Set down, please, exactly the lines below that run from the line with "apply st_payload_throw; reflexivity." to the line with "unfold round. pose", both lines included.

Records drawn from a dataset

= = = =

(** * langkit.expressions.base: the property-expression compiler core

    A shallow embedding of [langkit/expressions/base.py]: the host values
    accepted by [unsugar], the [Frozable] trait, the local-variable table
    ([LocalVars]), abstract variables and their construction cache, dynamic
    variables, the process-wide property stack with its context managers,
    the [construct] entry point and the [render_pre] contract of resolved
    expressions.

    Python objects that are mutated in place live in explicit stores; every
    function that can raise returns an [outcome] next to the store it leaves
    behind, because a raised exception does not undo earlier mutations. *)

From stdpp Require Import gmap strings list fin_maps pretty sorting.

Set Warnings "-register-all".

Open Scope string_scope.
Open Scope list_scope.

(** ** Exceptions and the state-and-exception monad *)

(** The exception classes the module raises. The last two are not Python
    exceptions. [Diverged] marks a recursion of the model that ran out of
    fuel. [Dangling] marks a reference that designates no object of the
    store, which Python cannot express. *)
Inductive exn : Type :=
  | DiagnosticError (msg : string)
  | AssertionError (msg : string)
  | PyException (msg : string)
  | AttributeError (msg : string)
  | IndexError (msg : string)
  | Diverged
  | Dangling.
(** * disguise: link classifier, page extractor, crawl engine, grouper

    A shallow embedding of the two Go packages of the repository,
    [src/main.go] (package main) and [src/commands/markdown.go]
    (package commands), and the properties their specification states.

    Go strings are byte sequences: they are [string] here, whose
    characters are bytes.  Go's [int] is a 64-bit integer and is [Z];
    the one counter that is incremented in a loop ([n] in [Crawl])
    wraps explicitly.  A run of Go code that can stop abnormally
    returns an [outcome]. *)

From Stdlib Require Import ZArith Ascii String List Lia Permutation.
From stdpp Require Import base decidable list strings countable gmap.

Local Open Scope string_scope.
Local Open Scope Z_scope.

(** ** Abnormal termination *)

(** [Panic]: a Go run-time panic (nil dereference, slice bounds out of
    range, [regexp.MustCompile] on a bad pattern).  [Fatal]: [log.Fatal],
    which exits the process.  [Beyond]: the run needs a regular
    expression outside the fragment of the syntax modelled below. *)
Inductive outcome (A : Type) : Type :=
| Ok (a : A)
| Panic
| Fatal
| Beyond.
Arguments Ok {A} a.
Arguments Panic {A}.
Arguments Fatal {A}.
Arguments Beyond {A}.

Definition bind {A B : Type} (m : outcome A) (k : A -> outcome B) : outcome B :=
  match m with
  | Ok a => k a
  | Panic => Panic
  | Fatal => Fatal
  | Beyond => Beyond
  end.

= = = =

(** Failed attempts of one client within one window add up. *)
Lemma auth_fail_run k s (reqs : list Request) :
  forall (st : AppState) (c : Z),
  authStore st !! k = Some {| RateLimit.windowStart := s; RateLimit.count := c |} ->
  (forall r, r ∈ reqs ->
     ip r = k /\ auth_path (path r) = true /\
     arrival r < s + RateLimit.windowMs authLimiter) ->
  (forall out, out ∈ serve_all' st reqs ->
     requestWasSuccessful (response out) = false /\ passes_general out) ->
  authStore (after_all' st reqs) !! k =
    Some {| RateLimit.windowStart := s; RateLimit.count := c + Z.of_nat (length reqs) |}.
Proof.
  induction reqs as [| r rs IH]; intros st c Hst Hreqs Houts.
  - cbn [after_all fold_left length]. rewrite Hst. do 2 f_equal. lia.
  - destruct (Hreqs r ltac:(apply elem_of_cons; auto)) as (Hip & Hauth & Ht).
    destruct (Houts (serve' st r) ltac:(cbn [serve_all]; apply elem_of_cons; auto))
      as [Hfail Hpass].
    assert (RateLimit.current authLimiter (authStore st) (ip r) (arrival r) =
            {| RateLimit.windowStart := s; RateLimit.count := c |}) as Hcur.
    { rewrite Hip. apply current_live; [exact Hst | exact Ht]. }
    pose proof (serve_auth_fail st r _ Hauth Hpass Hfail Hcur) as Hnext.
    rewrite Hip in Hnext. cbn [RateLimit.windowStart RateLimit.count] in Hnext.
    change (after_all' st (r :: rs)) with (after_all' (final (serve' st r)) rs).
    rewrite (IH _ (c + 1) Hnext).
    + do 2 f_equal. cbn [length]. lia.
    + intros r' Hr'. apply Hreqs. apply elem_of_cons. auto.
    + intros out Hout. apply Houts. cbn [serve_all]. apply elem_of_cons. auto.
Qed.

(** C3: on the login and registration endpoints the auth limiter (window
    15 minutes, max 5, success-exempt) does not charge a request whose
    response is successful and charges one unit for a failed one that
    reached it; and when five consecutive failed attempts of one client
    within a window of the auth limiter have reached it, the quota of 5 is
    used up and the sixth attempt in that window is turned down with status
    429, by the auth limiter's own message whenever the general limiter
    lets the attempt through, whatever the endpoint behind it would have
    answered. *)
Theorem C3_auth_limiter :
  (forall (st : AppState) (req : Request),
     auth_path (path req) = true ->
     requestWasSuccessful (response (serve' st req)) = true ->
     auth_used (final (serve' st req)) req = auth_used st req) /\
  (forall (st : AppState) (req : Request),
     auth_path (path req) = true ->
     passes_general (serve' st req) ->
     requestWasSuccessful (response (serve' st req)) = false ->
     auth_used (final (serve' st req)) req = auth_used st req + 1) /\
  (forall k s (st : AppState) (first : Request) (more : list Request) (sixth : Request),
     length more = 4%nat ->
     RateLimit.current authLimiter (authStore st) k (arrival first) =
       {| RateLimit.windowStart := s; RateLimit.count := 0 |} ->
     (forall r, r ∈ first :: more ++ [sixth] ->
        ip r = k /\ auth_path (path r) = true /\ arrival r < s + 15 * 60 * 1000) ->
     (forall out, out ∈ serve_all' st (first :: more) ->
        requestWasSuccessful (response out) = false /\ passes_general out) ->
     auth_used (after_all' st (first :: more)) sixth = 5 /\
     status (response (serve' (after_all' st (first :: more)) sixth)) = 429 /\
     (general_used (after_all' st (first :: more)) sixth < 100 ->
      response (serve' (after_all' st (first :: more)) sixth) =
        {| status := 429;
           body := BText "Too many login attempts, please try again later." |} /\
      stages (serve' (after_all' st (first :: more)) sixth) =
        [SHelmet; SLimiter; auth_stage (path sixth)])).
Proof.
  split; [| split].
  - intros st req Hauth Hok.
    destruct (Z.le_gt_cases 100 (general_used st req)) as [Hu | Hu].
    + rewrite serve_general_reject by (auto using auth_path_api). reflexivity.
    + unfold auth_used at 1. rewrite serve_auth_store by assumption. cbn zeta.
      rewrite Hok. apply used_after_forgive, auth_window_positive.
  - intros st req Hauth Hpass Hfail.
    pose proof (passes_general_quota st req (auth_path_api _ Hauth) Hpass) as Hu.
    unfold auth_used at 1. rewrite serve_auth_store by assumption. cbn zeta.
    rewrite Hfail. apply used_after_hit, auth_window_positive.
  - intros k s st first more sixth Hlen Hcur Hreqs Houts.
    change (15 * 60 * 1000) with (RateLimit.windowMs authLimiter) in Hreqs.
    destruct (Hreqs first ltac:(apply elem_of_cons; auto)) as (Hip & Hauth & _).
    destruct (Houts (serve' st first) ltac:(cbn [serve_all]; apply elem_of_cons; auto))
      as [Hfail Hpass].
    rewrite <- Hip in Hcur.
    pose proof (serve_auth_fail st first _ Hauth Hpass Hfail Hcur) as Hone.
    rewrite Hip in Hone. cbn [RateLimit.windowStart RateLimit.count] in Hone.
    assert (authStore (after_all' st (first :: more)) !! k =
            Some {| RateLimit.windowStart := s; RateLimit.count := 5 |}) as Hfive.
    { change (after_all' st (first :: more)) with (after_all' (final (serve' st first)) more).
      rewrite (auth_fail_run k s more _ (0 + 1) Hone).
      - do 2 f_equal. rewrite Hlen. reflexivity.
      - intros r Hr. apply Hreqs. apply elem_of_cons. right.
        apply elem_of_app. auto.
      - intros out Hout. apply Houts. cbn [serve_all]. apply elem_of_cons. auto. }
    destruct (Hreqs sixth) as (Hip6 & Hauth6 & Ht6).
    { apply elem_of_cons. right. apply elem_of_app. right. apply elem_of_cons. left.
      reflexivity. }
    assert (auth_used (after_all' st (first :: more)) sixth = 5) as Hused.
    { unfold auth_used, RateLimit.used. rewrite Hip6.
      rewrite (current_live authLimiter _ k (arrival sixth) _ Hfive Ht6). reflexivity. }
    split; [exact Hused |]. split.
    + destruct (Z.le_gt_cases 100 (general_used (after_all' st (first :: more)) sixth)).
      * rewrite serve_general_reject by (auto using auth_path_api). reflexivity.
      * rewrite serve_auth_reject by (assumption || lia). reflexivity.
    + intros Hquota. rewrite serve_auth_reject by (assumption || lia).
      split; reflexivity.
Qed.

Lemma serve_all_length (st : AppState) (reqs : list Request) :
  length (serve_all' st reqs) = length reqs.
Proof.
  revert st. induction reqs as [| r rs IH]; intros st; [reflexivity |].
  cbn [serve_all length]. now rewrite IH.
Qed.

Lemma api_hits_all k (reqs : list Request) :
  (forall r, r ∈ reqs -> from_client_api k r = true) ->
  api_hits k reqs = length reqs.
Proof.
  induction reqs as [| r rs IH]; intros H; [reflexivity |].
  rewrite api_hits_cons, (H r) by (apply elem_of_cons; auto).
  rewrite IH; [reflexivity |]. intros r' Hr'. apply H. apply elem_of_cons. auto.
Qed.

= = = =

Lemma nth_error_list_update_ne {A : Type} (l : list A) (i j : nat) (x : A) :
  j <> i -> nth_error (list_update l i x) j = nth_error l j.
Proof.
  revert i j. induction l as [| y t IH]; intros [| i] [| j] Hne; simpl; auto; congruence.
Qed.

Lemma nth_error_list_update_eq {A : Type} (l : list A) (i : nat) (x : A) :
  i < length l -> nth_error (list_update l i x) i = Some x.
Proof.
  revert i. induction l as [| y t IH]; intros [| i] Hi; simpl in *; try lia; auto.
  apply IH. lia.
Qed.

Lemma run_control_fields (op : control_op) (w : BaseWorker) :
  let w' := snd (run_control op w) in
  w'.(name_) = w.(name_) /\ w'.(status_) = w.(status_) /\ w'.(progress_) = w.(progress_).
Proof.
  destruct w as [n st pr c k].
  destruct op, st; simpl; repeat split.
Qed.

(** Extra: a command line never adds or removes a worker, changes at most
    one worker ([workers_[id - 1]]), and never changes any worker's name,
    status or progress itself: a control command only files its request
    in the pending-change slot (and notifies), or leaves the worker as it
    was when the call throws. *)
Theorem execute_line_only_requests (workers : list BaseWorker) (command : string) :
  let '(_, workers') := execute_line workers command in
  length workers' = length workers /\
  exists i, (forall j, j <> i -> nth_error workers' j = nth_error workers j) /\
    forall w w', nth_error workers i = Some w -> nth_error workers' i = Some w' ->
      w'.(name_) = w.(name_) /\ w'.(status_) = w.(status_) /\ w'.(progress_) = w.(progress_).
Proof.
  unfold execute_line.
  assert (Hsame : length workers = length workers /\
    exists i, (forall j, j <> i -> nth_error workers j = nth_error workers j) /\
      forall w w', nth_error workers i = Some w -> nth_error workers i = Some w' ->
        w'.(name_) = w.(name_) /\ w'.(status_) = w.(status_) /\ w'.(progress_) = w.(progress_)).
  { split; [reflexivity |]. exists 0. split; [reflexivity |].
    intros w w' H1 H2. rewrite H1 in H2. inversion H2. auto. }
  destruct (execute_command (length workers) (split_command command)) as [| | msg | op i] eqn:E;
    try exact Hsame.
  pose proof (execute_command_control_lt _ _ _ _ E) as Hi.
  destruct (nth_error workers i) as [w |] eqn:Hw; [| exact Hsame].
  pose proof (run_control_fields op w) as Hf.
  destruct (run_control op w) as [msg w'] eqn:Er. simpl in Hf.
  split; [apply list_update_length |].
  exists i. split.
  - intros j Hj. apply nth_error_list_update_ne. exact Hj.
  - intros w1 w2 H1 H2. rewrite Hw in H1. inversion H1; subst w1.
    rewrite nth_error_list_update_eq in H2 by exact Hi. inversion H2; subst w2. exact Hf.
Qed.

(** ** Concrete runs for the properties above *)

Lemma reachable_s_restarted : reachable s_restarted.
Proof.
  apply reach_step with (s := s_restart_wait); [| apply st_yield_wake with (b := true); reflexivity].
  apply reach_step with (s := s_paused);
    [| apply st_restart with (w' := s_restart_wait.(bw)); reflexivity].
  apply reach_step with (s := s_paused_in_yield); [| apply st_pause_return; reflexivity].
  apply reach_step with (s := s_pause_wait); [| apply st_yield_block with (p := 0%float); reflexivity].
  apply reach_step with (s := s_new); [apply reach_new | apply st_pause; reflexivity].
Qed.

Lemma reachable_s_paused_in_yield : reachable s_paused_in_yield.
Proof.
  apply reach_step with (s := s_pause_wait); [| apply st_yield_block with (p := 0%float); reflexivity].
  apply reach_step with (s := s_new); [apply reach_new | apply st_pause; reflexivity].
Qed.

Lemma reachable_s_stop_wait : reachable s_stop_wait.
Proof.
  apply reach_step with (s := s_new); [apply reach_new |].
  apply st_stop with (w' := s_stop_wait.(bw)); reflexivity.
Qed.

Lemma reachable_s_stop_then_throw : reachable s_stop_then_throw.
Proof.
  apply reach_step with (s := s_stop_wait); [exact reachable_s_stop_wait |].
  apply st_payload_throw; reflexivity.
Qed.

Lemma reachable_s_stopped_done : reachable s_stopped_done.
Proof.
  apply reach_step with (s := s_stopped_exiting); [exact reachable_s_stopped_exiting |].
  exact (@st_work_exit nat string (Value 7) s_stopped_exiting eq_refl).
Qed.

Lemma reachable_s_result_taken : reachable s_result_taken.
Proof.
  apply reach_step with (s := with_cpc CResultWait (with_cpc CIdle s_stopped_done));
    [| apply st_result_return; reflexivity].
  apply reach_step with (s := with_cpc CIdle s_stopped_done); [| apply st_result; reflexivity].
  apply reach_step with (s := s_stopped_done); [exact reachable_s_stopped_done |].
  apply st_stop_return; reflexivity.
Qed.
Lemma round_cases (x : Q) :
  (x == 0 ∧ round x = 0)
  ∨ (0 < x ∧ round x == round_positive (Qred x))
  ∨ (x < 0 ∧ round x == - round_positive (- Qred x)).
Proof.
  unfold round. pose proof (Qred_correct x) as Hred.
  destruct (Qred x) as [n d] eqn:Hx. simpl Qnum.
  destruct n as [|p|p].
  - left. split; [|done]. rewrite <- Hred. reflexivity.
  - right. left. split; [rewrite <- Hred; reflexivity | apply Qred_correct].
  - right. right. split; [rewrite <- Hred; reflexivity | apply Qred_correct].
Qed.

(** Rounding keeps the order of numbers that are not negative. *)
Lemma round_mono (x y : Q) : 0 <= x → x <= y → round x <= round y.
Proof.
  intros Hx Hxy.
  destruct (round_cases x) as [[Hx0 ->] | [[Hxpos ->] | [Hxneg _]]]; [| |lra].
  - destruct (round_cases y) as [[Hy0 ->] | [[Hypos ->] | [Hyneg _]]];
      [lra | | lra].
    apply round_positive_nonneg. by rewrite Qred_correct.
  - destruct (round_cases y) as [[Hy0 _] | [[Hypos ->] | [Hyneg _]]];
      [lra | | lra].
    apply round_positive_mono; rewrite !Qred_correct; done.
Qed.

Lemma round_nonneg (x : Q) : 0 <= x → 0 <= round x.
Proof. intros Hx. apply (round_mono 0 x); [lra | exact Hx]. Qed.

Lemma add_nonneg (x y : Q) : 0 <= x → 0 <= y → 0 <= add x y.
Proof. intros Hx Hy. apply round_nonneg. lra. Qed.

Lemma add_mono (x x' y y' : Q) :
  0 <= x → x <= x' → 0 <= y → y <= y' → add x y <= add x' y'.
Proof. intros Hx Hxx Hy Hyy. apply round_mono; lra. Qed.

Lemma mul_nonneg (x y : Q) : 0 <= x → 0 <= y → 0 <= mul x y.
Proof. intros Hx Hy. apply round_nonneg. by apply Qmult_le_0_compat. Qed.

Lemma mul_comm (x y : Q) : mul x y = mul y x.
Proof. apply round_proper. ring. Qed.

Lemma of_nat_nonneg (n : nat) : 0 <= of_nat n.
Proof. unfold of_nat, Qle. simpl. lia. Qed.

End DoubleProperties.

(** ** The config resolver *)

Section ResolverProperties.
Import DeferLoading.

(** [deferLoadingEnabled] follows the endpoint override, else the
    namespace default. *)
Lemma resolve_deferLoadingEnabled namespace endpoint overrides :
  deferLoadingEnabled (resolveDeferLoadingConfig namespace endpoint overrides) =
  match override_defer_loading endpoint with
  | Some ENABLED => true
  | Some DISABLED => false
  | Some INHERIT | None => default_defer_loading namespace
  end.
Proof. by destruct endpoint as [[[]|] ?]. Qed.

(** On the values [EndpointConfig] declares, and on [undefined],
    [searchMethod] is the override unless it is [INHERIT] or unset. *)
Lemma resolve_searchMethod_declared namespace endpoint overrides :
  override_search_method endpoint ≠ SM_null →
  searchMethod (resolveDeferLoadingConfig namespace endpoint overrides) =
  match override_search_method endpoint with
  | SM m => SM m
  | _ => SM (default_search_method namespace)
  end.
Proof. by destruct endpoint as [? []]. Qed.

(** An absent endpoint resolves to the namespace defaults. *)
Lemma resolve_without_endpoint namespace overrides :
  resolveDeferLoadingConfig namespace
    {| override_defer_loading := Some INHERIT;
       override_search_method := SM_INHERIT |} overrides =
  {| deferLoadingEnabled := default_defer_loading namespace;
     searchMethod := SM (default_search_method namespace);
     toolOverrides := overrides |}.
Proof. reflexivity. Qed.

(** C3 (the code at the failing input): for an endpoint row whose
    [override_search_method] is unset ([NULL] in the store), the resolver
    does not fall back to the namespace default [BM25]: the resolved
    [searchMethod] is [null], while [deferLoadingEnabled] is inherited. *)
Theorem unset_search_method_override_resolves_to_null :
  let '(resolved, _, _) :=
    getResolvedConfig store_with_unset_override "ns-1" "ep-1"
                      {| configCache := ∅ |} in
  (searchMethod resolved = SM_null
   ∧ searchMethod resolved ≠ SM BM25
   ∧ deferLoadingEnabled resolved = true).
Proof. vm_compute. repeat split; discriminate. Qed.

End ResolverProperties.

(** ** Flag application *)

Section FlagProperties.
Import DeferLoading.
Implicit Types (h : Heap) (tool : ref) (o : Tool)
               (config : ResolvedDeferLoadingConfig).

= = = =

> [Reply]:
  apply st_payload_throw; reflexivity.
Qed.

Lemma reachable_s_stopped_done : reachable s_stopped_done.
Proof.
  apply reach_step with (s := s_stopped_exiting); [exact reachable_s_stopped_exiting |].
  exact (@st_work_exit nat string (Value 7) s_stopped_exiting eq_refl).
Qed.

Lemma reachable_s_result_taken : reachable s_result_taken.
Proof.
  apply reach_step with (s := with_cpc CResultWait (with_cpc CIdle s_stopped_done));
    [| apply st_result_return; reflexivity].
  apply reach_step with (s := with_cpc CIdle s_stopped_done); [| apply st_result; reflexivity].
  apply reach_step with (s := s_stopped_done); [exact reachable_s_stopped_done |].
  apply st_stop_return; reflexivity.
Qed.
Lemma round_cases (x : Q) :
  (x == 0 ∧ round x = 0)
  ∨ (0 < x ∧ round x == round_positive (Qred x))
  ∨ (x < 0 ∧ round x == - round_positive (- Qred x)).
Proof.
  unfold round. pose proof (Qred_correct x) as Hred.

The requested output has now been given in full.